Brief recap of me. 2 febrile seizures, A-ok for the next 20 years before the seizures came back in full force. Scarring found on the right temporal lobe, resected part of the hippocampus in Sept 2001. Life goes on until seizures returned in May 2012, another resection to 'finish the job' in April 2013. Just recently celebrated my 500th day seizure-free. My driver's license was also reinstated 2 weeks ago. :woot::banana:

Awesome, right?!!

I've been living with my dad since my seizures came back. (Long story there, but won't get into it). My dad is a total neat freak, and definitely a work-aholic. This past weekend, he commissioned me into helping him cut down several trees in the neighboring empty lot, for which he was going to be paid by the property owner. He worked for several hours Saturday afternoon before calling it a day and agreed to resume on Sunday. I heard the chainsaw going next door before I wanted to be awake, but, knew I should be out there helping. I wouldn't be able to sleep over the sound anyway... :roll:

We worked, and we worked hard. 4 trees cut down, cut into logs, branches bundled, etc. I got a call from my son letting me know that it was time to pick him up from his grandmothers, so off I went. But, not before acknowledging dad's extreme efforts for the day, and trying to convince him to leave everything for later, we'd do more later, or another day. He nodded and agreed, but knew he was lying.

Once Terron was in the car, we decided to head out for an early dinner together, knowing I really didn't feel like cooking. With my newfound freedom of driving and mobility, we hit up a favorite restaurant that we haven't been to in a few years. By the time I got home, it was about 2 1/2 later.

*Plot thickens*

Terron and I walk towards the house, at which point we notice the front door banging. We start giggling "oh geez, what's he fixing now". We waited for a pause in the 'hammering', and knocked back. One, just to be silly, and two, I didn't want to hurt him by opening the door if he was back there fixing something, about to hammer in a nail on the door frame or something.

But our knock went unanswered, so we knocked again. No answer, and no one unlocking the door. I take my key back out of my purse, and unlock the door. Noticeable pressure from behind the door as I start to open it slowly. With enough of a gap, I see legs on the floor. My dad's. I keep opening the door, moving him out of the way, and hear him panting. My first instinct was a heart attack. He's dad (my grandfather) passed away from one. My dad had been working HARD all day outside. He's drooling, he's shaking. He's having a *$#*$^!@* seizure!

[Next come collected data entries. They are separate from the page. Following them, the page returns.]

(** C9 (amended): two snapshots of an unmodified store agree on the
    records, the category totals, total_spent, remaining_budget and
    total_expenses (or fail alike), whatever the two dates; they agree
    on daily_budget too, so in every field, when both dates leave the
    same number of remaining days in their month. *)
Theorem snapshot_twice (fs : store) (first second : datetime) :
  on_result dateless (get_expense_data fs first)
  = on_result dateless (get_expense_data fs second) /\
  (remaining_days first = remaining_days second ->
   same_snapshot_twice fs first second).
Proof.
  unfold same_snapshot_twice.
  destruct fs as [content|]; [|split; reflexivity].
  unfold get_expense_data.
  destruct (read_csv content) as [df|e]; cbn [bind].
  - split; [reflexivity|]. intros Hdays. unfold remaining_days in Hdays.
    rewrite Hdays. reflexivity.
  - split; reflexivity.
Qed.

End AggregatorProperties.
(* ================================================================== *)
(** ** The chart renderer *)
(* ================================================================== *)

Lemma b64encode_nonempty (png : list byte) :
  png <> [] -> Base64.b64encode png <> "".
Proof.
  destruct png as [|a [|b [|c rest]]]; [congruence| | |]; intros _;
    simpl; discriminate.
Qed.

Section ChartProperties.

Context {pandas : Pandas} {matplotlib : Matplotlib}.

(** What the handler answers for a store whose text the reader accepts. *)
Lemma generate_chart_read (content : string) (df : DataFrame cell) :
  read_csv content = Ok df ->
  generate_chart (Some content) =
  if Pd.empty (chart_frame df)
  then (Error "No valid expenses found", 404)
  else
    match savefig_png (chart_bars (chart_frame df)) with
    | Ok png => (Chart (Base64.b64encode png), 200)
    | Raise e => (Error ("Error generating chart: " ++ e)%string, 500)
    end.
Proof.
  intros Hread. unfold generate_chart. rewrite Hread. cbn [bind].
  destruct (Pd.empty (chart_frame df)); [reflexivity|].
  destruct (savefig_png (chart_bars (chart_frame df))); reflexivity.
Qed.

Lemma chart_frame_In (df : DataFrame cell) (r : row number) :
  In r (chart_frame df) <->
  In r (Pd.to_numeric to_numeric_str df) /\
  Pd.isna (amount r) = false /\ category r <> None.
Proof.
  apply PdFacts.dropna_amount_category_spec.
Qed.

Lemma chart_frame_no_amount (df : DataFrame cell) :
  (forall r, In r df ->
     Pd.isna (Pd.to_numeric_cell to_numeric_str (amount r)) = true) ->
  chart_frame df = [].
Proof.
  intros Hnan. apply PdFacts.filter_none. intros r' Hr'.
  apply PdFacts.to_numeric_elim in Hr'.
  destruct Hr' as (r & Hr & _ & _ & Hna).
  unfold Pd.amount_and_category. rewrite Hna, (Hnan r Hr). reflexivity.
Qed.

(** C5: the chart renderer answers "not found" (404) when the store is
    absent; it answers "not found" when the store is read and every row
    has an amount that is no number; and when the store is read and has
    at least one row with a numeric amount and a category, it draws one
    bar per distinct category of those rows, the bars being the category
    totals sorted descending (NaN totals last), and, the renderer having
    produced its PNG bytes, answers 200 with their non-empty base64
    text. *)
Theorem chart_renderer_outcomes :
  generate_chart None = (Error "No expenses found", 404) /\
  (forall content df,
     read_csv content = Ok df ->
     (forall r, In r df ->
        Pd.isna (Pd.to_numeric_cell to_numeric_str (amount r)) = true) ->
     generate_chart (Some content) = (Error "No valid expenses found", 404)) /\
  (forall content df png,
     read_csv content = Ok df ->
     (exists r, In r df /\
        Pd.isna (Pd.to_numeric_cell to_numeric_str (amount r)) = false /\
        category r <> None) ->
     let bars := chart_bars (chart_frame df) in
     savefig_png bars = Ok png ->
     png <> [] ->
     generate_chart (Some content) = (Chart (Base64.b64encode png), 200) /\
     Base64.b64encode png <> "" /\
     List.length bars
     = List.length (nodup string_dec (Pd.categories (chart_frame df))) /\
     Permutation bars (Pd.groupby_sum (chart_frame df)) /\
     StronglySorted desc_pair bars).
Proof.
  split; [reflexivity|]. split.
  - intros content df Hread Hnan.
    rewrite (generate_chart_read content df Hread).
    rewrite (chart_frame_no_amount df Hnan). reflexivity.
  - intros content df png Hread (r & Hr & Hnum & Hcat) bars Hpng Hne.
    destruct (PdFacts.to_numeric_intro to_numeric_str df r Hr)
      as (v & Hv & Hna).
    assert (Hin : In (Row (name r) v (category r)) (chart_frame df)).
    { apply chart_frame_In. split; [exact Hv|].
      cbn [amount category]. rewrite Hna. split; assumption. }
    rewrite (generate_chart_read content df Hread).
    destruct (chart_frame df) as [|r0 rows] eqn:Hframe; [destruct Hin|].
    cbn [Pd.empty]. fold bars. rewrite Hpng.
    split; [reflexivity|]. split; [exact (b64encode_nonempty png Hne)|].
    split; [|split].
    + unfold bars, chart_bars.
      rewrite (Permutation_length (SortFacts.sort_values_desc_perm _)).
      apply PdFacts.groupby_length.
    + apply SortFacts.sort_values_desc_perm.
    + apply SortFacts.sorted_groupby.
Qed.

End ChartProperties.

(* ================================================================== *)
(** ** Submission *)
(* ================================================================== *)

Section SubmissionProperties.

Context {python : PyFloat}.

(** C6: a submission whose amount string does not parse as a float is
    rejected as a validation failure before any write: the store, its
    existence included, is exactly as it was, and the message flashed is
    the error 'Please enter a valid amount!'. *)
Theorem add_expense_rejects (fs : store) (f : form) :
  py_float (form_amount f) = None ->
  add_expense fs f = (fs, ("Please enter a valid amount!", "error")) /\
  fst (add_expense fs f) = fs /\
  exists_ (fst (add_expense fs f)) = exists_ fs.
Proof.
  intros Hbad.
  assert (H : add_expense fs f = (fs, ("Please enter a valid amount!", "error"))).
  { unfold add_expense. rewrite Hbad. reflexivity. }
  rewrite H. repeat split.
Qed.

(** A submission that parses is written as one more line at the end of
    the store, which exists afterwards. *)
Lemma add_expense_appends (fs : store) (f : form) (a : float) :
  py_float (form_amount f) = Some a ->
  fst (add_expense fs f) =
  Some ((match fs with Some content => content | None => "" end) ++
        form_name f ++ "," ++ Text.repr_float a ++ "," ++
        form_category f ++ Text.newline)%string.
Proof.
  intros Hok. unfold add_expense. rewrite Hok.
  destruct fs as [content|]; reflexivity.
Qed.

End SubmissionProperties.

(* ================================================================== *)
(** ** The claims on concrete stores *)
(* ================================================================== *)

(** The scenario of the specification: two records, budget 2000. *)
Example coffee_and_bus_snapshot :
  exists s,
    @get_expense_data plain_pandas (Some Examples.coffee_and_bus)
      Examples.jan29 = Ok s /\
    Examples.show (total_spent s) = "6.5" /\
    Examples.show (remaining_budget s) = "1993.5" /\
    Examples.show_series (category_totals s)
    = [("Food", "4.5"); ("Transport", "2.0")] /\
    total_expenses s = 2.
Proof.
  eexists. split; [vm_compute; reflexivity|].
  repeat split.
Qed.

(** C1, as stated, fails: the store holds two records whose amounts read
    as numbers, 4.50 and 5.0, and the second has no name; the aggregator
    counts one record and a total of 4.5, not two records and 9.5. *)
Lemma nameless_record_is_dropped :
  ~ @totals_over_parsing_amounts plain_pandas Examples.nameless Examples.jan29.
Proof.
  unfold totals_over_parsing_amounts. intros H.
  edestruct H as [_ Hcount].
  - vm_compute. reflexivity.
  - vm_compute. reflexivity.
  - vm_compute in Hcount. discriminate Hcount.
Qed.

(** The amended C1 on the same store, a short column of floats: one
    record, 4.5 spent. *)
Lemma totals_over_complete_records_witness :
  exists s,
    @get_expense_data plain_pandas (Some Examples.nameless) Examples.jan29
    = Ok s /\
    Examples.show (total_spent s) = "4.5" /\
    total_expenses s = 1.
Proof.
  edestruct (@totals_over_complete_records plain_pandas Examples.nameless)
    with (now := Examples.jan29)
    as (s & Hs & Hlist & _ & Hcount & _ & _ & Hshort & _).
  { vm_compute. reflexivity. }
  exists s. split; [exact Hs|].
  rewrite Hshort, Hcount;
    [split; vm_compute; reflexivity|vm_compute; reflexivity|vm_compute; lia].
Defined.

(** Ten expenses of 0.1 are added in eight running sums and then the
    last two: total_spent is 1.0, where adding them one after the other
    would give 0.9999999999999999. *)
Example ten_dimes_total :
  exists s,
    @get_expense_data plain_pandas (Some Examples.ten_dimes) Examples.jan29
    = Ok s /\
    total_expenses s = 10 /\
    Examples.show (total_spent s) = "1.0" /\
    Text.repr_float
      (fold_left F64.add
         (map (fun r => to_float (amount r)) (expenses_list s)) F64.zero)
    = "0.9999999999999999".
Proof.
  eexists. split; [vm_compute; reflexivity|].
  repeat split.
Qed.

(** Whole amounts are added as 64-bit integers, and wrap around. *)
Example whole_amounts_snapshot :
  exists s,
    @get_expense_data plain_pandas (Some Examples.whole_amounts)
      Examples.jan29 = Ok s /\
    total_spent s = Int64 1300 /\
    remaining_budget s = Int64 700 /\
    Examples.show (daily_budget s) = "350.0" /\
    category_totals s = [("Housing", Int64 1260); ("Transport", Int64 40)].
Proof.
  eexists. split; [vm_compute; reflexivity|].
  repeat split.
Qed.

Example huge_amounts_wrap :
  exists s,
    @get_expense_data plain_pandas (Some Examples.huge_amounts)
      Examples.jan29 = Ok s /\
    total_spent s = Int64 (- 2 ^ 63) /\
    remaining_budget s = Int64 (- 2 ^ 63 + 2000) /\
    daily_budget s = Int 0.
Proof.
  eexists. split; [vm_compute; reflexivity|].
  repeat split.
Qed.

(** C2, as stated, fails: for the absent store remaining_budget is the
    whole budget, 2000 > 0, and daily_budget is 0, not 2000 divided by
    the two days that remain on 29 January. *)
Lemma absent_store_has_no_daily_budget :
  ~ @daily_budget_by_formula plain_pandas None Examples.jan29.
Proof.
  unfold daily_budget_by_formula. intros H.
  specialize (H _ eq_refl). vm_compute in H. discriminate H.
Qed.

Example absent_store_figures :
  exists s,
    @get_expense_data plain_pandas None Examples.jan29 = Ok s /\
    Examples.show (remaining_budget s) = "2000" /\
    Examples.show (daily_budget s) = "0" /\
    Examples.show (py_truediv (remaining_budget s)
                     (Int (remaining_days Examples.jan29))) = "1000.0".
Proof.
  eexists. split; [reflexivity|]. repeat split.
Qed.

(** The amended C2 on the scenario of the specification, two days before
    the end of January: 1993.5 / 2. *)
Lemma daily_budget_formula_witness :
  exists s,
    @get_expense_data plain_pandas (Some Examples.coffee_and_bus)
      Examples.jan29 = Ok s /\
    Examples.show (daily_budget s) = "996.75" /\
    py_lt (daily_budget s) (Int 0) = false.
Proof.
  destruct (@daily_budget_formula plain_pandas (Some Examples.coffee_and_bus)
              Examples.jan29) as (s & Hs & Hformula & _ & Hnonneg & _).
  { eexists. vm_compute. reflexivity. }
  exists s. split; [exact Hs|]. split; [|exact Hnonneg].
  destruct (Hformula eq_refl) as [_ Hdaily]. rewrite Hdaily.
  vm_compute in Hs. injection Hs as <-. vm_compute. reflexivity.
Defined.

The banging on the door was his body, banging against the door :crying: :eek: Kneeling on the ground beside him as he starts to come around again, I call 911. Terron was a champ, remaining calm as I tried to focus. I've had what feels like a million seizures, but have only seen one, other than this one.

The ambulance came quickly, which was soon followed up by a firetruck. They were concerned about a possible stroke, or head trauma, so was quickly placed on the board, neck brace on, and off he went to the hospital. I got in my car, and called my aunt, and promised to keep her updated. Dad looks to be asleep, as I run into the ER. He had another seizure in the ambulance en route to the hospital, so he was in la-la land after being pumped full of ativan. He was whisked away for a CT scan, and it was the beginning of a nightmare. Being optimistic, I thought they'd make sure his seizures were under control, let the meds wear off, and I'd be taking him home. We all know how little they actually do for us there when we've had a seizure, right?

No stroke. :tup:

At 3:40am, the doctor comes in and tells me that I should go home, no point in waiting, dad would be asleep for hours. Hesitantly, I left, but didn't sleep. Monday morning, I go back to the hospital to find that dad has been moved to a quieter room in the ER. We were asked to fill in a form for the MRI, and a neurologist came to speak with us for a bit, and we were then sent to a regular room. Finally some peace and quiet from the constant beeping monitors. Dad gets up to walk from the transport bed to his new bed, and I can see that his balance is unsteady. Probably side-effects to the dilantin he's now on. I hate that he's now experiencing that. I called the nurse practitioner from my epilepsy/neurosurgery program at the hospital where my surgeries were done. If he had epilepsy, there's no where else I'd rather be, and honestly, I needed to hear a kind voice on the other end of the phone who would understand my fears. I left her a voicemail as I just missed her.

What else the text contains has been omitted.